The response must be made up of the lines in the entries below that contain "global".

____________

(** The Number value of a non-negative integer [n]: [n] itself below 2^53,
    otherwise the double nearest to [n], the one with the even significand
    when two are as near (53 bits are kept of the [Z.log2 n + 1] bits of
    [n]).  A [number] is written as the integer it is, and [+Infinity], the
    value of an integer that rounds to 2^1024 or more, as 2^1024, above
    every finite double: the code compares these values, takes the sign of
    their difference and uses them as keys, and 2^1024 does in all three
    what [+Infinity] does. *)
Definition toNumber (n : Z) : Z :=
  if (n <? 2 ^ 53)%Z then n
  else
    let e := (Z.log2 n - 52)%Z in
    let q := Z.shiftr n e in
    let r := (n - Z.shiftl q e)%Z in
    let half := Z.shiftl 1 (e - 1) in
    let q' := if (r <? half)%Z then q
              else if (half <? r)%Z then (q + 1)%Z
              else if Z.even q then q else (q + 1)%Z in
    Z.min (Z.shiftl q' e) (2 ^ 1024).

(** [Number.parseInt(s, 10)]: the Number value of the integer of the
    leading digits, all digits read (ECMAScript lets an implementation
    read the digits after the 20th as 0; the engines read them all).  Its
    argument is always the first group of a pattern, a non-empty run of
    digits, so the [NaN] of a string without digits does not arise. *)
Definition parseInt10 (s : optional jsstring) : Z :=
  toNumber (parseDigits 0 (nullish s [])).

(** ** The data model of [app/types.ts] *)

Module Stage1Item.
Record t : Type := mk { index : Z; fact : jsstring; insight : jsstring }.
End Stage1Item.

Module Stage2Cluster.
Record t : Type := mk {
  index : Z;
  theme : jsstring;
  summary : jsstring;
  investorInsight : jsstring;
  relatedEdits : list Z
}.
End Stage2Cluster.

Module DiffSegment.
(** ["text" | "add" | "del"] *)
Inductive kind : Type := text | add | del.
Record t : Type := mk { type : kind; content : jsstring }.
End DiffSegment.

Module DiffRecord.
Record t : Type := mk {
  editIndex : Z;
  sectionIndex : Z;
  oldHeading : optional jsstring;
  newHeading : optional jsstring;
  segments : list DiffSegment.t
}.
End DiffRecord.

Module ProcessedSentencePair.
Record t : Type := mk {
  oldHeading : optional jsstring;
  newHeading : optional jsstring;
  processedSentencePair : optional jsstring
}.
End ProcessedSentencePair.

Module SectionContentRecord.
Record t : Type := mk {
  index : Z;
  oldHeading : optional jsstring;
  newHeading : optional jsstring;
  oldContent : optional jsstring;
  newContent : optional jsstring
}.
End SectionContentRecord.

Module DiffMetrics.
Record t : Type := mk { adds : nat; deletes : nat; edits : nat }.
End DiffMetrics.

(** ** The module state: [lastIndex] of the four [/g] patterns *)

Inductive global : Type := gEditBlock | gClusterBlock | gAddDel | gEditWrapper.

Definition regexOf (g : global) : RegExp :=
  match g with
  | gEditBlock => editBlockRegex
  | gClusterBlock => clusterBlockRegex
  | gAddDel => addDelRegex
  | gEditWrapper => editWrapperRegex
  end.

Record RegexState : Type := mkState {
  editBlock_lastIndex : nat;
  clusterBlock_lastIndex : nat;
  addDel_lastIndex : nat;
  editWrapper_lastIndex : nat
}.

(** The state when the module has been loaded. *)
Definition loaded : RegexState := mkState 0 0 0 0.
(** * Quote distribution pipeline: codec, circuit breaker, batch fetcher,
      subscription registry, broadcaster and cache integration.

    A shallow embedding of the Python services of the BSE exchange
    back end, and the properties of their specification. *)

From Stdlib Require Import ZArith QArith Qcanon Lia.
From stdpp Require Import gmap strings list fin_maps.

Local Open Scope string_scope.
Local Open Scope Z_scope.

(* ===================================================================== *)
(** * Python values and insertion-ordered dictionaries *)
(* ===================================================================== *)

Module Py.

(** The values a quote field can hold.  Floats are idealised as exact
    rationals (no NaN, no infinity, no rounding of the representation);
    a field keeps the type [StockQuote] gives it, so [==] between two
    values of a field is structural equality. *)
Inductive value :=
| VNone
| VBool (b : bool)
| VInt (z : Z)
| VFloat (f : Qc)
| VStr (s : string).

#[global] Instance value_eq_dec : EqDecision value.
Proof. solve_decision. Defined.

(** Round half to even, the rounding of Python 3's [round]. *)
Definition round_half_even (q : Q) : Z :=
  let n := Qnum q in
  let d := Z.pos (Qden q) in
  let fl := n / d in
  match Z.compare (2 * (n mod d)) d with
  | Lt => fl
  | Gt => fl + 1
  | Eq => if Z.even fl then fl else fl + 1
  end.

(** [round(x, ndigits)] on a float, for [ndigits >= 0]. *)
Definition round (x : Qc) (ndigits : nat) : Qc :=
  let scale := 10 ^ Z.of_nat ndigits in
  Q2Qc (Qmake (round_half_even (Qmult (this x) (inject_Z scale)))
              (Z.to_pos scale)).

(** A [dict] with string keys: its items in insertion order.  A
    well-formed dictionary has pairwise distinct keys ([wf]). *)
Definition dict := list (string * value).

Definition keys (d : dict) : list string := d.*1.

Definition wf (d : dict) : Prop := NoDup (keys d).

(** [d.get(k)], with [None] standing for Python's missing-key default. *)
Fixpoint get (d : dict) (k : string) : option value :=
  match d with
  | [] => None
  | (k', v) :: d' => if decide (k = k') then Some v else get d' k
  end.

(** [d[k] = v]: overwrite in place, or append a new item. *)
Fixpoint set (d : dict) (k : string) (v : value) : dict :=
  match d with
  | [] => [(k, v)]
  | (k', v') :: d' =>
      if decide (k = k') then (k', v) :: d' else (k', v') :: set d' k v
  end.

(** [l[:n]] *)
Definition slice_to {A} (l : list A) (n : Z) : list A :=
  if decide (0 ≤ n) then take (Z.to_nat n) l
  else take (Z.to_nat (Z.of_nat (length l) + n)) l.

(** An optional write: [d[k] = v] when the item is there. *)
Definition put_opt (d : dict) (o : option (string * value)) : dict :=
  match o with Some (k, v) => set d k v | None => d end.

____________

_OUTPUT_:
Inductive global : Type := gEditBlock | gClusterBlock | gAddDel | gEditWrapper.
Definition regexOf (g : global) : RegExp :=
#[global] Instance value_eq_dec : EqDecision value.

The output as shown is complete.